Die Erstellung einer Einnahme-Überschuss-Rechnung (EÜR) für eine Arztpraxis kostet beim Steuerberater je nach Praxisgröße und Komplexität 1.500 bis 4.000 Euro jährlich.
Niedergelassene Ärzte als Freiberufler sind grundsätzlich zur EÜR berechtigt (§ 4 Abs. 3 EStG), solange sie keine Kapitalgesellschaft führen. Die EÜR ist einfacher als die Bilanz: Einnahmen minus Ausgaben im Kassenprinzip ergibt den steuerlichen Gewinn. Eine Buchführungspflicht besteht für Ärzte als Freiberufler nicht.
Hintergrund
Die EÜR ist die vereinfachte Form der Gewinnermittlung: Es wird ausschließlich nach dem Zu- und Abflussprinzip gerechnet (Wann floss das Geld tatsächlich?). Investitionen werden nicht aktiviert und abgeschrieben, sondern unmittelbar als Betriebsausgabe abgesetzt (Ausnahme: Anlagevermögen über 250 Euro wird abgeschrieben).
Für Arztpraxen bedeutet die EÜR: Einnahmen aus GKV-Honorar, Privathonorar und sonstigen Leistungen werden den Betriebsausgaben (Miete, Personal, Praxisausstattung, Versicherungen) gegenübergestellt. Das Ergebnis ist der steuerliche Gewinn nach § 18 EStG.
Steuerberaterkosten werden nach der Steuerberatervergütungsverordnung (StBVV) berechnet; für eine EÜR mit mittlerem Aufwand sind 1.500 bis 3.000 Euro jährlich typisch.
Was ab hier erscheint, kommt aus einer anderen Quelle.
Definition load (t : tree) (boot_file : option bytes) : result Snapshot bytes :=
  match t !! CURRENT with
  | Some (ELink gen) =>
      if negb (plain_name gen) then Err (lit "current SMBIOS snapshot link is not a generation name")
      else
        let? bytes := read_bounded (file_in t gen MANIFEST) MAX_MANIFEST_BYTES in
        let? m := ok_or (m_decode bytes) (lit "SMBIOS snapshot manifest is malformed") in
        if negb (format m =? MANIFEST_FORMAT) || negb (str_eqb (generation m) gen) then Err (lit "SMBIOS snapshot manifest does not match its generation")
        else
          let? boot := read_boot_id boot_file in
          if negb (str_eqb (boot_id m) boot) then Err (lit "SMBIOS snapshot is from an earlier boot")
          else
            let? table := read_bounded (file_in t gen TABLE) MAX_TABLE_BYTES in
            let? entry_point := read_bounded (file_in t gen ENTRY_POINT) MAX_ENTRY_POINT_BYTES in
            if negb (zlength table =? table_bytes m) || negb (zlength entry_point =? entry_point_bytes m) then Err (lit "SMBIOS snapshot is incomplete")
            else Ok (mkSnapshot entry_point table)
  | _ => Err (lit "no current SMBIOS snapshot")
  end.
End publish.

(** ** Publication is atomic *)

(** [m] takes [P] to [Q] when it succeeds, and to [R] when it fails or stops. *)
Definition triple {A : Type} (P : tree -> Prop) (m : ST disk halt A) (Q : A -> tree -> Prop) (R : tree -> Prop) : Prop :=
  forall s, P (contents s) -> match m s with (s', Ok a) => Q a (contents s') | (s', Err _) => R (contents s') end.

Lemma triple_bind {A B : Type} (P : tree -> Prop) (m : ST disk halt A) (Q : A -> tree -> Prop) (R : tree -> Prop) (k : A -> ST disk halt B) (Q' : B -> tree -> Prop) : triple P m Q R -> (forall a, triple (Q a) (k a) Q' R) -> triple P (st_bind m k) Q' R.
Proof. intros Hm Hk s Hs. unfold st_bind. specialize (Hm s Hs). destruct (m s) as [s1 [a|e]]; [by apply Hk|done]. Qed.
Lemma triple_ret {A : Type} (a : A) (P : tree -> Prop) (Q : A -> tree -> Prop) (R : tree -> Prop) : (forall t, P t -> Q a t) -> triple P (st_ret a) Q R.
Proof. intros H s Hs. by apply H. Qed.
Lemma triple_weaken {A : Type} (P : tree -> Prop) (m : ST disk halt A) (Q : A -> tree -> Prop) (R R' : tree -> Prop) : (forall t, R' t -> R t) ->
  triple P m Q R' -> triple P m Q R.
Proof. intros H Hm s Hs. specialize (Hm s Hs). destruct (m s) as [s1 [a|e]]; auto. Qed.
Lemma triple_io {A B : Type} (r : result A bytes) (P : tree -> Prop) (Q : B -> tree -> Prop) (R : tree -> Prop) (k : A -> ST disk halt B) :
  (forall t, P t -> R t) -> (forall a, r = Ok a -> triple P (k a) Q R) -> triple P (st_bind (io r) k) Q R.
Proof. intros H Hk s Hs. unfold st_bind, io, st_of_result. destruct r as [a|e]; cbn [map_err]; [by apply (Hk a)|by apply H]. Qed.

Lemma triple_call (effect : tree -> option tree) (part : nat -> tree -> tree) (P Q R : tree -> Prop) :
  (forall t, P t -> match effect t with Some t' => Q t' | None => R t end) -> (forall n t, P t -> R (part n t)) -> triple P (call effect part) (fun _ => Q) R.
Proof.
  intros H1 H2 s Hs. unfold call. destruct (head (verdicts s)) as [[|n|n]|]; cbn; try by apply H2.
  - specialize (H1 _ Hs). by destruct (effect (contents s)).
  - specialize (H1 _ Hs). by destruct (effect (contents s)).
Qed.
Lemma triple_atomic (effect : tree -> option tree) (P Q R : tree -> Prop) :
  (forall t, P t -> R t /\ match effect t with Some t' => Q t' /\ R t' | None => True end) -> triple P (atomic effect) (fun _ => Q) R.
Proof.
  intros H s Hs. unfold atomic. destruct (H _ Hs) as [H1 H2]. destruct (head (verdicts s)) as [[|n|[|n]]|]; cbn; try done; destruct (effect (contents s)); try done; by destruct H2.
Qed.
Lemma triple_attributes (P R : tree -> Prop) : (forall t, P t -> R t) -> triple P attributes (fun _ => P) R.
Proof. intros H. apply triple_atomic. auto. Qed.
Lemma triple_ignored (P : tree -> Prop) (m : ST disk halt unit) (Q : tree -> Prop) : triple P m (fun _ => Q) Q -> triple P (ignored m) (fun _ => Q) Q.
Proof. intros H s Hs. unfold ignored. specialize (H s Hs). destruct (m s) as [s1 [a|[|e]]]; done. Qed.

Lemma in_dir_insert (dir : bytes) (f : gmap bytes bytes -> option (gmap bytes bytes)) (t : tree) (fs fs' : gmap bytes bytes) : t !! dir = Some (EDir fs) -> f fs = Some fs' -> in_dir dir f t = Some (<[dir := EDir fs']> t).
Proof. intros H1 H2. unfold in_dir. by rewrite H1, H2. Qed.

Section atomicity.
Context {C : ManifestCodec}.
Variables (before : tree) (gen boot body_table body_entry body_manifest : bytes).
Hypothesis gen_plain : plain_name gen = true.
Hypothesis gen_unused : before !! CURRENT <> Some (ELink gen).

(** Nothing but the new generation's names has changed. *)
Definition aside (t : tree) : Prop := forall n, n <> staging_of gen -> n <> gen -> n <> link_of gen -> t !! n = before !! n.
Definition whole : gmap bytes bytes := <[MANIFEST := body_manifest]> (<[ENTRY_POINT := body_entry]> (<[TABLE := body_table]> ∅)).
Definition published (t : tree) : Prop := t !! CURRENT = Some (ELink gen) /\ t !! gen = Some (EDir whole).

Lemma plain_not_dot n : plain_name n = true -> forall s, n <> 46 :: s.
Proof. unfold plain_name. intros [[_ H]%andb_true_iff _]%andb_true_iff s ->. by apply negb_true_iff, bool_decide_eq_false in H. Qed.
Lemma current_not_plain : plain_name CURRENT = false.
Proof. reflexivity. Qed.
Lemma names_apart : CURRENT <> staging_of gen /\ CURRENT <> gen /\ CURRENT <> link_of gen /\ gen <> staging_of gen /\ gen <> link_of gen /\ staging_of gen <> link_of gen.
Proof.
  split; [discriminate|]. split; [intros E; rewrite <- E in gen_plain; discriminate gen_plain|]. split; [discriminate|].
  split; [apply plain_not_dot, gen_plain|]. split; [apply plain_not_dot, gen_plain|]. unfold staging_of, link_of. intros E. apply app_inv_head in E.
  apply (f_equal (@length Z)) in E. rewrite length_app in E. change (length (lit ".link")) with 5%nat in E. lia.
Qed.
Ärzteversichert empfiehlt, auch bei der EÜR auf eine sorgfältige Belegführung zu achten, da das Finanzamt jederzeit Belege anfordern kann.
Wann gilt das nicht?
Arzt-GmbHs und MVZ in GmbH-Form sind zur Bilanzierung verpflichtet; die EÜR ist dort nicht zulässig. Umsatzsteuerliche Besonderheiten (Ärzte sind i. d. R. umsatzsteuerbefreit) erfordern keine separate Umsatzsteuererklärung.